В целях реализации мер по защите объектов информационной инфраструктуры Российской Федерации, предусматривающих обеспечение целостности и доступности информации, приказываю:

утвердить прилагаемые Методические рекомендации по обеспечению необходимого уровня безопасности в сфере информационно-коммуникационных технологий государственных корпораций, компаний с государственным участием, а также их дочерних организаций и зависимых обществ.

УТВЕРЖДЕНЫ
приказом Министерства цифрового
развития, связи и массовых
коммуникаций Российской Федерации
от 10.03.2022 г. № 186

Методические рекомендации
по обеспечению необходимого уровня безопасности в сфере информационно-коммуникационных технологий государственных корпораций, компаний с государственным участием, а также их дочерних организаций и зависимых обществ

Настоящие Методические рекомендации по обеспечению информационной безопасности государственных корпораций, компаний с государственным участием, а также их дочерних организаций и зависимых обществ (далее - Методические рекомендации) определяют перечень организационных мероприятий, которые рекомендуется реализовать государственным корпорациям, компаниям с государственным участием, а также их дочерним организациям и зависимым обществам (далее - государственные корпорации, государственные компании) в целях противодействия компьютерным атакам и другим угрозам в сфере информационной безопасности.

В целях обеспечения необходимого уровня информационной безопасности государственным корпорациям, государственным компаниям, их дочерним и зависимым обществам рекомендуется:

1. Обеспечить на постоянной основе реализацию организационно-технических мер, предусмотренных нормативными правовыми актами, а также методическими рекомендациями, письмами и иными документами ФСБ России и ФСТЭК России (далее - организационно-технические меры).

До 18 марта 2022 г.:

2. Возложить на лиц из числа заместителей руководителя полномочия по обеспечению информационной безопасности, а также обнаружению, предупреждению и ликвидации последствий компьютерных атак и реагированию на компьютерные инциденты в организации (далее - ответственный по информационной безопасности).
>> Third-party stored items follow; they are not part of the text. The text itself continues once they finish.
(* ===== verification/RlpDecode.v ===== *)
(** * rlp: the decoder inverts the encoder
    The decoding stream reads back every encoding, accepts nothing but
    encodings, and always ends. *)

From S2P Require Import Prelude MathUtil Rlp RlpEncode RlpStream.
Import Stream.
#[local] Open Scope op_scope.

(** ** Positions *)

Definition bump (st : list (Z * Z)) (n : Z) : list (Z * Z) :=
  match st with (p, z) :: st => (p + n, z) :: st | [] => [] end.

(** The stream after [n] more bytes of input. *)
Definition skip (s : t) (n : Z) : t :=
  mkStream (drop (Z.to_nat n) (r s)) (remaining s - n) (limited s) None (size s) (byteval s) (kinderr s)
    (bump (stack s) n).

(** What matters of a stream that is positioned before a value. *)
Definition clean (s : t) : t := mkStream (r s) (remaining s) (limited s) None 0 Byte.x00 None (stack s).

Definition adv (s : t) (n : Z) (s' : t) : Prop := kind s' = None /\ clean s' = clean (skip s n).

(** The enclosing lists lie inside each other and inside the input of [len]
    bytes; [done] bytes of the first list are those of the list before it. *)
Fixpoint stack_ok (done_ : Z) (st : list (Z * Z)) (len : Z) : Prop :=
  match st with
  | [] => True
  | (p, z) :: st =>
      let left := z - (p + done_) in
      0 <= p /\ 0 <= left <= len /\ z < two63 /\ stack_ok z st (len - left)
  end.

(** A stream over a byte slice, positioned before a value. *)
Record ready (s : t) : Prop := {
  rd_limited : limited s = true;
  rd_remaining : remaining s = zlen (r s);
  rd_length : zlen (r s) < two63;
  rd_stack : stack_ok 0 (stack s) (zlen (r s)) }.

Definition room (s : t) : Z := match stack s with (p, z) :: _ => z - p | [] => zlen (r s) end.
Definition at_end (s : t) : Prop := match stack s with (p, z) :: _ => p = z | [] => False end.
Definition GetCommittedState s a (key : Hash) : StateDB D T * Hash :=
  match getStateObject s a with
  | (s, Some o) => let '(o, v) := SO.GetCommittedState (db s) o key in (SO.setStateObject s o, v)
  | (s, None) => (s, 0)
  end.

Definition HasSuicided s a : StateDB D T * bool :=
  let '(s, so) := getStateObject s a in (s, match so with Some o => suicided o | None => false end).

(** The copy of the object is updated, the object itself is not. *)
Definition StorageTrie s a : StateDB D T * option T :=
  let '(s, so) := getStateObject s a in
  (s, match so with Some o => o_trie (SO.updateTrie (db s) (SO.deepCopy keccak o)) | None => None end).

(** *** Setters *)

Definition AddBalance s a (amount : Z) : StateDB D T :=
  let '(s, o) := GetOrNewStateObject s a in SO.AddBalance keccak s o amount.
Definition SubBalance s a (amount : Z) : StateDB D T :=
  let '(s, o) := GetOrNewStateObject s a in SO.SubBalance s o amount.
Definition SetBalance s a (amount : Z) : StateDB D T :=
  let '(s, o) := GetOrNewStateObject s a in SO.SetBalance s o amount.
Definition SetNonce s a (nonce : Z) : StateDB D T :=
  let '(s, o) := GetOrNewStateObject s a in SO.SetNonce s o nonce.
Definition SetCode s a (code : option bytes) : StateDB D T :=
  let '(s, o) := GetOrNewStateObject s a in SO.SetCode keccak s o (keccak (default [] code)) code.
Definition SetState s a (key value : Hash) : StateDB D T :=
  let '(s, o) := GetOrNewStateObject s a in SO.SetState s o key value.
Definition SetStorage s a (storage : Storage) : StateDB D T :=
  let '(s, o) := GetOrNewStateObject s a in SO.setStateObject s (SO.SetStorage o storage).

Definition Suicide s a : StateDB D T * bool :=
  match getStateObject s a with
  | (s, None) => (s, false)
  | (s, Some o) =>
      let s := SO.journal_append s (suicideChange a (suicided o) (Balance (o_data o))) in
      (SO.setStateObject s (SO.setBalance (SO.markSuicided o) 0), true)
  end.

(** *** Snapshots (statedb.go) and undoing entries (journal.go) *)

(** An entry on an account dereferences its object. *)
Definition on_object s a (f : stateObject T -> stateObject T) : outcome (StateDB D T) :=
  match getStateObject s a with
  | (s, Some o) => Done (SO.setStateObject s (f o))
  | (s, None) => Panic NilPointer
  end.

Definition revert_entry (ch : journalEntry T) s : outcome (StateDB D T) :=
  match ch with
  | createObjectChange a =>
      Done (with_objects s (delete a (stateObjects s)) (stateObjectsPending s) (stateObjectsDirty s ∖ {[a]}))
  | resetObjectChange prev => Done (SO.setStateObject s prev)
  | suicideChange a prev prevbalance =>
      match getStateObject s a with
      | (s, Some o) => Done (SO.setStateObject s (SO.setBalance (with_flags o prev (deleted o)) prevbalance))
      | (s, None) => Done s
      end
  | touchChange _ => Done s
  | balanceChange a prev => on_object s a (fun o => SO.setBalance o prev)
  | nonceChange a prev => on_object s a (fun o => SO.setNonce o prev)
  | codeChange a prevcode prevhash => on_object s a (fun o => SO.setCode o (hash_of prevhash) prevcode)
  | storageChange a key prevalue => on_object s a (fun o => SO.setState o key prevalue)
  | refundChange prev => Done (with_refund s prev)
  | addLogChange txhash =>
      match default [] (logs s !! txhash) with
      | [] => Panic IndexOutOfRange
      | [_] => Done (with_logs s (delete txhash (logs s)) (u64 (logSize s - 1)))
      | ls => Done (with_logs s (<[txhash := take (length ls - 1) ls]> (logs s)) (u64 (logSize s - 1)))
      end
  | addPreimageChange hash => Done (with_preimages s (delete hash (preimages s)))
  end.

(** The loop of journal.revert over the entries to undo, newest first. *)
Fixpoint revert_loop (es : list (journalEntry T)) s : outcome (StateDB D T) :=
  match es with
  | [] => Done s
  | e :: es =>
      let! s := revert_entry e s in
      revert_loop es (with_journal s (undirty (journal_ s) e))
  end.

Definition journal_revert s (snapshot : Z) : outcome (StateDB D T) :=
  let es := entries (journal_ s) in
  let n := Z.to_nat (zlen es - snapshot) in
  let! s := revert_loop (take n es) s in
  Done (with_journal s (mkJournal _ (drop n es) (dirties (journal_ s)))).

Definition Snapshot s : StateDB D T * Z :=
  let id := nextRevisionId s in
  (with_revisions s (validRevisions s ++ [mkRevision id (journal_length (journal_ s))]) (id + 1), id).

Definition RevertToSnapshot s (revid : Z) : outcome (StateDB D T) :=
  let revs := validRevisions s in
  let idx := sort_Search (zlen revs)
               (fun i => match revs !! Z.to_nat i with Some r => revid <=? rev_id r | None => true end) in
  match revs !! Z.to_nat idx with
  | Some r =>
      if rev_id r =? revid then
        let! s := journal_revert s (journalIndex r) in
        Done (with_revisions s (take (Z.to_nat idx) (validRevisions s)) (nextRevisionId s))
      else Panic InvalidRevision
  | None => Panic InvalidRevision
  end.

(** *** The end of a transaction *)

Definition finalise_account (deleteEmptyObjects : bool) s a : StateDB D T :=
  match stateObjects s !! a with
  | None => s
  | Some obj =>
      let obj := if suicided obj || (deleteEmptyObjects && SO.empty keccak obj)
                 then with_flags obj (suicided obj) true else SO.finalise obj in
      with_objects s (<[a := obj]> (stateObjects s)) ({[a]} ∪ stateObjectsPending s) ({[a]} ∪ stateObjectsDirty s)
  end.

(** Go visits maps and sets in an order of its own; here it is the order of
    [elements]. *)
Definition Finalise s (deleteEmptyObjects : bool) : StateDB D T :=
  clearJournalAndRefund
    (foldl (finalise_account deleteEmptyObjects) s (elements (dom (dirties (journal_ s))))).

(** *** Writing to the tries *)

Definition updateStateObject s o : outcome (StateDB D T) :=
  match encodeAccount (o_data o) with
  | inl _ => Panic CannotEncode
  | inr data => let '(tr, err) := TryUpdate (trie s) (o_address o) data in Done (setError (with_trie s tr) err)
  end.
Lemma revert_entry_journal e s t : SDB.revert_entry keccak e s = Done t -> journal_ t = journal_ s.
Proof.
  assert (forall a f, SDB.on_object keccak s a f = Done t -> journal_ t = journal_ s) as Hobj.
  { intros a f. unfold SDB.on_object. pose proof (getStateObject_journal s a) as Hr.
    destruct (SDB.getStateObject keccak s a) as [u [o|]]; intros; simplify_eq. done. }
  destruct e; cbn [SDB.revert_entry]; intros Ht; simplify_eq; eauto.
  - pose proof (getStateObject_journal s account) as Hr.
    destruct (SDB.getStateObject keccak s account) as [u [o|]]; simplify_eq; done.
  - destruct (default _ _) as [|? [|]]; simplify_eq; done.
Qed.

Lemma revert_loop_dirt es s t a :
  SDB.revert_loop keccak es s = Done t -> dirt (journal_ t) a = dirt (journal_ s) a - count a es.
Proof.
  revert s. induction es as [|e es IH]; intros s Ht; simpl in Ht; [simplify_eq; simpl; lia|].
  apply bind_Done in Ht as (u & Hu & Ht). apply revert_entry_journal in Hu. apply IH in Ht. rewrite Ht. simpl.
  rewrite dirt_undirty, Hu. lia.
Qed.

Lemma journal_ok_revert s idx t : journal_ok (journal_ s) -> SDB.journal_revert keccak s idx = Done t -> journal_ok (journal_ t).
Proof.
  unfold SDB.journal_revert. intros Hj Ht. apply bind_Done in Ht as (u & Hu & Ht). simplify_eq/=.
  intros a. specialize (Hj a). simpl. rewrite <-(take_drop (Z.to_nat (zlen (entries (journal_ s)) - idx)) (entries (journal_ s))), count_app in Hj.
  pose proof (revert_loop_dirt _ _ _ a Hu) as Hd.
  unfold dirt in *. simpl. rewrite Hd. lia.
Qed.

(** *** Operations only append to the journal *)

Definition jstep j j' : Prop := (exists e, j' = append j e) \/ exists a, j' = dirty j a.

Lemma journal_ok_steps j j' : rtc jstep j j' -> journal_ok j -> journal_ok j'.
Proof.
  induction 1 as [|j1 j2 j3 [[e ->]|[a ->]] _ IH]; intros Hj; [done|..]; apply IH;
    [by apply journal_ok_append|by apply journal_ok_dirty].
Qed.

Lemma jstep_append j e : rtc jstep j (append j e).
Proof. apply rtc_once. left. eauto. Qed.

Lemma createObject_journal s a : rtc jstep (journal_ s) (journal_ (fst (fst (SDB.createObject keccak s a)))).
Proof.
  unfold SDB.createObject. destruct (getDeleted_load s a) as [_ Hk].
  destruct (SDB.getDeletedStateObject keccak s a) as [t prev]. simpl. rewrite <-(kept_journal _ _ Hk). apply jstep_append.
Qed.

Lemma GetOrNew_journal s a : rtc jstep (journal_ s) (journal_ (fst (SDB.GetOrNewStateObject keccak s a))).
Proof.
  unfold SDB.GetOrNewStateObject. pose proof (getStateObject_journal s a) as Hg.
  destruct (SDB.getStateObject keccak s a) as [t [o|]]; simpl in *; [by rewrite Hg|].
  pose proof (createObject_journal t a) as Hc. destruct (SDB.createObject keccak t a) as [[u o] prev]. simpl in *.
  by rewrite <-Hg.
Qed.

Lemma SetBalance_journal s o v : rtc jstep (journal_ s) (journal_ (SO.SetBalance s o v)).
Proof. apply jstep_append. Qed.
Ответственному по информационной безопасности проработать необходимость кадрового и материально-технического усиления подразделения организации по информационной безопасности и обеспечивать постоянный контроль за реализацией мер по противодействию компьютерным атакам и другим угрозам в сфере информационной безопасности.

3. Принять решение о необходимости заключения договоров на оказание услуг по повышению уровня информационной безопасности организации с экспертными организациями в сфере обеспечения информационной безопасности, под которыми понимаются юридические лица или индивидуальные предприниматели, оказывающие услуги по противодействию компьютерным атакам и компьютерным инцидентам, имеющие соглашение с ФСБ России или Национальным координационным центром по компьютерным инцидентам о взаимодействии в области обнаружения, предупреждения и ликвидации последствий компьютерных атак, в целях обеспечения информационной безопасности (далее - экспертные организации).

4. Организовать взаимодействие с операторами связи, а также экспертными организациям для обеспечения защиты государственной организации, государственной компании от распределенных компьютерных атак типа "отказ в обслуживании" на сетевом и прикладном уровнях (L3, L7).

До 11 апреля 2022 г.:

5. Провести мероприятия, предусмотренные указанными договорами на оказание услуг по повышению уровня информационной безопасности организации с экспертными организациями в сфере обеспечения информационной безопасности.

6. Организовать еженедельное направление не позднее предпоследнего рабочего дня календарной недели в Минцифры России, ФСБ России и ФСТЭК России в целях анализа уровня обеспечения информационной безопасности государственных корпораций, государственных компаний, их дочерних и зависимых обществ отчета о реализации настоящих Методических рекомендаций, а также обеспечить участие ответственных по информационной безопасности в соответствующих совещаниях, проводимых Минцифры России.